## Problem to work on
In the listing below, tally the lines that hold "SvType" and report that number by itself.

## Material shown
══════
(* ===== verification/Analyze.v ===== *)
(** Semantic analysis: [Analyze] of [src/src/analyze/analyze.h] and [analyze.cpp], on the statements of
    [src/src/parser/ast.h] that it treats.

    The literal of an integer is its text, a sign and digits.  A read of the catalog under the latch that
    throws leaves the latch held.  A value comes with the [raw] buffer that [init_raw] makes. *)

From Stdlib Require Import Floats.SpecFloat.
From S2P Require Import Prelude Bytes Errors Disk Defs Text Float32 SmMeta Values.
From S2P Require Import SmState Executor Agg.
From S2P Require Import IxDefs IxTree RmFile.

(** ** Syntax trees *)

Module ast.
Inductive SvCompOp := SV_OP_EQ | SV_OP_NE | SV_OP_LT | SV_OP_GT | SV_OP_LE | SV_OP_GE.
Inductive OrderByDir := OrderBy_DEFAULT | OrderBy_ASC | OrderBy_DESC.
Inductive AggregateType := COUNT | MAX | MIN | SUM | NONE.
#[global] Instance AggregateType_eq_dec : EqDecision AggregateType.
Proof. solve_decision. Defined.
#[global] Instance OrderByDir_eq_dec : EqDecision OrderByDir.
Proof. solve_decision. Defined.

Inductive Value :=
  | Int_Bint_Lit (val : string)
  | FloatLit (val : Z)
  | StringLit (val : string).
Record Col := mkCol { c_tab_name : string; c_col_name : string; c_aggregate_type : AggregateType; c_another_name : string }.
Inductive Expr := EValue (v : Value) | ECol (c : Col).
Record SetClause := mkSetClause { sc_col_name : string; sc_op : Z; sc_val : Value }.
Record BinaryExpr := mkBinaryExpr { be_lhs : Col; be_op : SvCompOp; be_rhs : Expr }.
Record OrderBy := mkOrderBy { ob_col : Col; ob_dir : OrderByDir }.

(** types of columns in [CREATE TABLE]; a field is a column definition or a node of another class *)
Inductive SvType := SV_TYPE_INT | SV_TYPE_FLOAT | SV_TYPE_STRING | SV_TYPE_BIGINT | SV_TYPE_DATETIME.
Record TypeLen := mkTypeLen { tl_type : SvType; tl_len : Z }.
Inductive Field := ColDef (col_name : string) (type_len : TypeLen) | OtherField.

(** the statements; [do_analyze] treats the last four and does nothing for the others *)
Inductive TreeNode :=
  | Help | SetOutputOff | ShowTables | TxnBegin | TxnCommit | TxnAbort | TxnRollback
  | LoadData (file_path tab_name : string)
  | ShowIndexes (tab_name : string)
  | CreateTable (tab_name : string) (fields : list Field)
  | DropTable (tab_name : string)
  | DescTable (tab_name : string)
  | CreateIndex (tab_name : string) (col_names : list string)
  | DropIndex (tab_name : string) (col_names : list string)
  | InsertStmt (tab_name : string) (vals : list Value)
  | DeleteStmt (tab_name : string) (conds : list BinaryExpr)
  | UpdateStmt (tab_name : string) (set_clauses : list SetClause) (conds : list BinaryExpr)
  | SelectStmt (cols : list Col) (tabs : list string) (conds : list BinaryExpr) (orderbys : option (list OrderBy)) (limit : option Value).
End ast.

(** a value with its [raw] buffer *)
Definition AValue : Type := Value * option (list Z).

(** [Query]; the raw buffers of the values of conditions and set clauses are those of the values *)
Record Query := mkQuery {
  q_conds : list (Condition * option (list Z));
  q_cols : list TabCol;
  q_tables : list string;
  q_set_clauses : list (SetClause * option (list Z));
  q_values : list AValue;
  q_order_by : list (TabCol * bool);
  q_limit : option Z;
}.
Definition new_Query : Query := mkQuery [] [] [] [] [] [] None.

(** ** Literals *)

Module An.
Import Text Lit.

(** [std::to_string(std::numeric_limits<float>::max())], of [lowest()] *)
Definition flt_max : text := str "340282346638528859811704183484516925440.000000".
Definition flt_lowest : text := str "-340282346638528859811704183484516925440.000000".
Definition no_overflow_float : text -> bool := no_overflow flt_max flt_lowest.

(** [std::stof] of an integer: the nearest float; other texts are not literals of integers *)
Definition stof (s : text) : Prog unit Z :=
  (match number (skip_ws s) with
   | Some (v, []) =>
       match binary_normalize 24 128 v 0 (v <? 0) with
       | S754_infinity _ => throw OutOfRange
       | f => deref (f32_bits f)
       end
   | Some _ => fail Undef
   | None => throw InvalidArgument
   end)%prog.

(** [static_cast<int>] of a float: towards zero; undefined when out of range *)
Definition f32_trunc (f : spec_float) : option Z :=
  match f with
  | S754_zero _ => Some 0
  | S754_finite s m e =>
      let n := if 0 <=? e then Zpos m * 2 ^ e else Zpos m / 2 ^ (- e) in
      Some (if s then - n else n)
  | _ => None
  end.
Definition f32_to (lo hi : Z) (w : Z) : Prog unit Z :=
  (let* n := deref (f32_trunc (f32_of_bits w)) in
   if (lo <=? n) && (n <=? hi) then ret n else fail Undef)%prog.

Section convert.
Local Open Scope prog_scope.

(** [Analyze::convert_sv_value] up to the raw buffer *)
Definition convert_lit (sv_val : ast.Value) (col : ColMeta) : Prog unit Value :=
  match sv_val with
  | ast.Int_Bint_Lit val =>
      let int_bint := String.list_ascii_of_string val in
      match cm_type col with
      | TYPE_BIGINT => if no_overflow_int64 int_bint then let* v := Val.lift_sum (stoll int_bint) in ret (VBigint v) else throw (BigIntOverflowError val)
      | TYPE_INT => if no_overflow_int int_bint then let* v := Val.lift_sum (stoi int_bint) in ret (VInt v) else throw (IntOverflowError val)
      | TYPE_FLOAT => if no_overflow_float int_bint then let* w := stof int_bint in ret (VFloat w) else throw (FloatOverflowError val)
      | t => throw (CastTypeError "int_bigint" (coltype2str t))
      end
  | ast.FloatLit w =>
      match cm_type col with
      | TYPE_FLOAT => ret (VFloat w)
      | TYPE_INT => let* n := f32_to (- 2 ^ 31) (2 ^ 31 - 1) w in ret (VInt n)
      | TYPE_BIGINT => let* n := f32_to (- 2 ^ 63) (2 ^ 63 - 1) w in ret (VBigint n)
      | t => throw (CastTypeError "float" (coltype2str t))
      end
  | ast.StringLit val =>
      match cm_type col with
      | TYPE_STRING => ret (VString val)
      | TYPE_DATETIME => Val.check_set_datetime (String.list_ascii_of_string val)
      | t => throw (CastTypeError "string" (coltype2str t))
      end
  end.

Definition convert_sv_value (sv_val : ast.Value) (col : ColMeta) : Prog unit AValue :=
  let* val := convert_lit sv_val col in
  let* raw := Val.init_raw val (cm_len col) in
  ret (val, Some raw).
End convert.

Definition convert_sv_comp_op (op : ast.SvCompOp) : CompOp :=
  match op with
  | ast.SV_OP_EQ => OP_EQ | ast.SV_OP_NE => OP_NE | ast.SV_OP_LT => OP_LT
  | ast.SV_OP_GT => OP_GT | ast.SV_OP_LE => OP_LE | ast.SV_OP_GE => OP_GE
  end.

(** [{.tab_name = tab_name, .col_name = col_name}]: the other fields are zero *)
Definition tab_col (tab_name col_name : string) : TabCol := mkTabCol tab_name col_name false COUNT "" "".
Definition set_tab (tab_name : string) (t : TabCol) : TabCol :=
  mkTabCol tab_name (tc_col_name t) (has_agg t) (aggregate_type t) (another_name t) (agg_arg_col_name t).

(** ** Columns *)

(** the loop of [check_column] that infers the table *)
Fixpoint infer_tab (all_cols : list ColMeta) (col_name : string) (tab_name : string) : error + string :=
  match all_cols with
  | [] => inr tab_name
  | col :: cols =>
      if String.eqb (cm_name col) col_name then
        if String.eqb tab_name "" then infer_tab cols col_name (cm_tab_name col) else inl (AmbiguousColumnError col_name)
      else infer_tab cols col_name tab_name
  end.

(** [Analyze::check_column] *)
Definition check_column (all_cols : list ColMeta) (target : TabCol) : error + TabCol :=
  if String.eqb (tc_tab_name target) "" then
    match infer_tab all_cols (tc_col_name target) "" with
    | inl e => inl e
    | inr tab_name =>
        if String.eqb tab_name "" && negb (has_agg target) then inl (ColumnNotFoundError (tc_col_name target))
        else inr (set_tab tab_name target)
    end
  else if existsb (fun col => String.eqb (cm_tab_name col) (tc_tab_name target) && String.eqb (cm_name col) (tc_col_name target)) all_cols
  then inr target else inl (ColumnNotFoundError (tc_col_name target)).

Section ops.
Context {S : Type}.
Local Open Scope prog_scope.
Abbreviation SM := (SmManager S).

(** [Analyze::get_all_cols], appending to [all_cols] *)
Fixpoint get_all_cols (tab_names : list string) (all_cols : list ColMeta) : Prog SM (list ColMeta) :=
  match tab_names with
  | [] => ret all_cols
  | t :: tab_names =>
      let* tab := SmSt.read_table t in
      get_all_cols tab_names (all_cols ++ tm_cols tab)
  end.

(** [get_table(t).get_col(c)] under the latch *)
Definition read_col (tab_name col_name : string) : Prog SM ColMeta :=
  SmSt.RLatch;;
  let* tab := SmSt.get_table tab_name in
  let* col := SmSt.of_sum (Meta.get_col tab col_name) in
  SmSt.RUnLatch;;
  ret col.

(** one condition of [get_check_clause] *)
Definition check_cond (all_cols : list ColMeta) (expr : ast.BinaryExpr) : Prog SM (Condition * option (list Z)) :=
  let op := convert_sv_comp_op (ast.be_op expr) in
  let* lhs := SmSt.of_sum (check_column all_cols (tab_col (ast.c_tab_name (ast.be_lhs expr)) (ast.c_col_name (ast.be_lhs expr)))) in
  let* lhs_col := read_col (tc_tab_name lhs) (tc_col_name lhs) in
  match ast.be_rhs expr with
  | ast.EValue rhs_val =>
      let* v := pure_call (convert_sv_value rhs_val lhs_col) in
      ret (mkCondition lhs op true (tab_col "" "") v.1, v.2)
  | ast.ECol rhs_col =>
      let* rhs := SmSt.of_sum (check_column all_cols (tab_col (ast.c_tab_name rhs_col) (ast.c_col_name rhs_col))) in
      let* rcol := read_col (tc_tab_name rhs) (tc_col_name rhs) in
      (if Val.type_compatible (cm_type lhs_col) (cm_type rcol) then ret tt
       else throw (CastTypeError (coltype2str (cm_type lhs_col)) (coltype2str (cm_type rcol))));;
      ret (mkCondition lhs op false rhs (VInt 0), None)
  end.

Fixpoint map_m {A B} (f : A -> Prog SM B) (l : list A) : Prog SM (list B) :=
  match l with [] => ret [] | x :: l => let* y := f x in let* ys := map_m f l in ret (y :: ys) end.

(** [Analyze::get_check_clause] *)
Definition get_check_clause (sv_conds : list ast.BinaryExpr) (tab_names : list string) : Prog SM (list (Condition * option (list Z))) :=
  let* all_cols := get_all_cols tab_names [] in
  map_m (check_cond all_cols) sv_conds.

(** [Analyze::get_check_orderby_clause] *)
Definition get_check_orderby_clause (order_bys : list ast.OrderBy) (tab_names : list string) : Prog SM (list (TabCol * bool)) :=
  let* all_cols := get_all_cols tab_names [] in
  map_m (fun o => let* c := SmSt.of_sum (check_column all_cols (tab_col (ast.c_tab_name (ast.ob_col o)) (ast.c_col_name (ast.ob_col o)))) in
                  ret (c, bool_decide (ast.ob_dir o = ast.OrderBy_DESC))) order_bys.

(** [Analyze::get_limit_clause] *)
Definition get_limit_clause (val : ast.Value) : Prog SM Z :=
  match val with
  | ast.Int_Bint_Lit v =>
      let int_bint := String.list_ascii_of_string v in
      if no_overflow_int int_bint then SmSt.of_sum (stoi int_bint) else throw (IntOverflowError v)
  | _ => fail AssertFail
  end.

(** *** [do_analyze] *)

(** a column of the target list; [agg0] is the uninitialised [aggregate_type] *)
Definition sel_col (agg0 : AggType) (c : ast.Col) : TabCol :=
  let base a := mkTabCol (ast.c_tab_name c) (ast.c_col_name c) true a (ast.c_another_name c) (ast.c_col_name c) in
  match ast.c_aggregate_type c with
  | ast.NONE => mkTabCol (ast.c_tab_name c) (ast.c_col_name c) false agg0 "" ""
  | ast.MAX => base MAX
  | ast.COUNT => base COUNT
  | ast.MIN => base MIN
  | ast.SUM => base SUM
  end.

(** the name of [COUNT( * )] *)
Definition name_count (c : TabCol) : TabCol :=
  if String.eqb (tc_col_name c) "" && String.eqb (another_name c) ""
  then mkTabCol (tc_tab_name c) (tc_col_name c) (has_agg c) (aggregate_type c) "COUNT(*)" (agg_arg_col_name c) else c.

Definition analyze_select (agg0 : AggType) (cols : list ast.Col) (tabs : list string) (conds : list ast.BinaryExpr)
    (orderbys : option (list ast.OrderBy)) (limit : option ast.Value) : Prog SM Query :=
  let* all_cols := get_all_cols tabs [] in
  let qcols := name_count <$> (sel_col agg0 <$> cols) in
  let* qcols := (match qcols with
                 | [] => ret ((fun col => tab_col (cm_tab_name col) (cm_name col)) <$> all_cols)
                 | _ => map_m (fun c => SmSt.of_sum (check_column all_cols c)) qcols
                 end) in
  let* qconds := get_check_clause conds tabs in
  let* ord := (match orderbys with Some o => get_check_orderby_clause o tabs | None => ret [] end) in
  let* lim := (match limit with Some v => let* n := get_limit_clause v in ret (Some n) | None => ret None end) in
  ret (mkQuery qconds qcols tabs [] [] ord lim).

(** one set clause *)
Definition check_set (tab_name : string) (all_cols : list ColMeta) (c : ast.SetClause) : Prog SM (SetClause * option (list Z)) :=
  let* lhs := SmSt.of_sum (check_column all_cols (tab_col tab_name (ast.sc_col_name c))) in
  let* lhs_col := read_col (tc_tab_name lhs) (tc_col_name lhs) in
  let* v := pure_call (convert_sv_value (ast.sc_val c) lhs_col) in
  ret (mkSetClause lhs v.1 (ast.sc_op c), v.2).

Definition analyze_update (tab_name : string) (set_clauses : list ast.SetClause) (conds : list ast.BinaryExpr) : Prog SM Query :=
  let* all_cols := get_all_cols [tab_name] [] in
  let* sets := map_m (check_set tab_name all_cols) set_clauses in
  let* qconds := get_check_clause conds [tab_name] in
  ret (mkQuery qconds [] [] sets [] [] None).

Definition analyze_insert (tab_name : string) (vals : list ast.Value) : Prog SM Query :=
  let* all_cols := get_all_cols [tab_name] [] in
  assert (length all_cols =? length vals)%nat;;
  let* values := map_m (fun x => let* col := read_col tab_name (cm_name x.1) in pure_call (convert_sv_value x.2 col)) (zip all_cols vals) in
  ret (mkQuery [] [] [] [] values [] None).

(** the same branch as it is built, with [-DNDEBUG]: the number of the values is not checked, values after the last column are
    not looked at, and a value that is missing is read past the end of the vector *)
Definition analyze_insert_ndebug (tab_name : string) (vals : list ast.Value) : Prog SM Query :=
  let* all_cols := get_all_cols [tab_name] [] in
  let* values := map_m (fun x => let* col := read_col tab_name (cm_name x.1) in let* v := deref x.2 in pure_call (convert_sv_value v col))
    (imap (fun i col => (col, vals !! i)) all_cols) in
  ret (mkQuery [] [] [] [] values [] None).

(** [Analyze::do_analyze] *)
Definition do_analyze (agg0 : AggType) (parse : ast.TreeNode) : Prog SM Query :=
  match parse with
  | ast.SelectStmt cols tabs conds orderbys limit => analyze_select agg0 cols tabs conds orderbys limit
  | ast.UpdateStmt tab_name set_clauses conds => analyze_update tab_name set_clauses conds
  | ast.DeleteStmt tab_name conds => let* qconds := get_check_clause conds [tab_name] in ret (mkQuery qconds [] [] [] [] [] None)
  | ast.InsertStmt tab_name vals => analyze_insert tab_name vals
  | _ => ret new_Query
  end.
End ops.
End An.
══════
## Answer to this task
2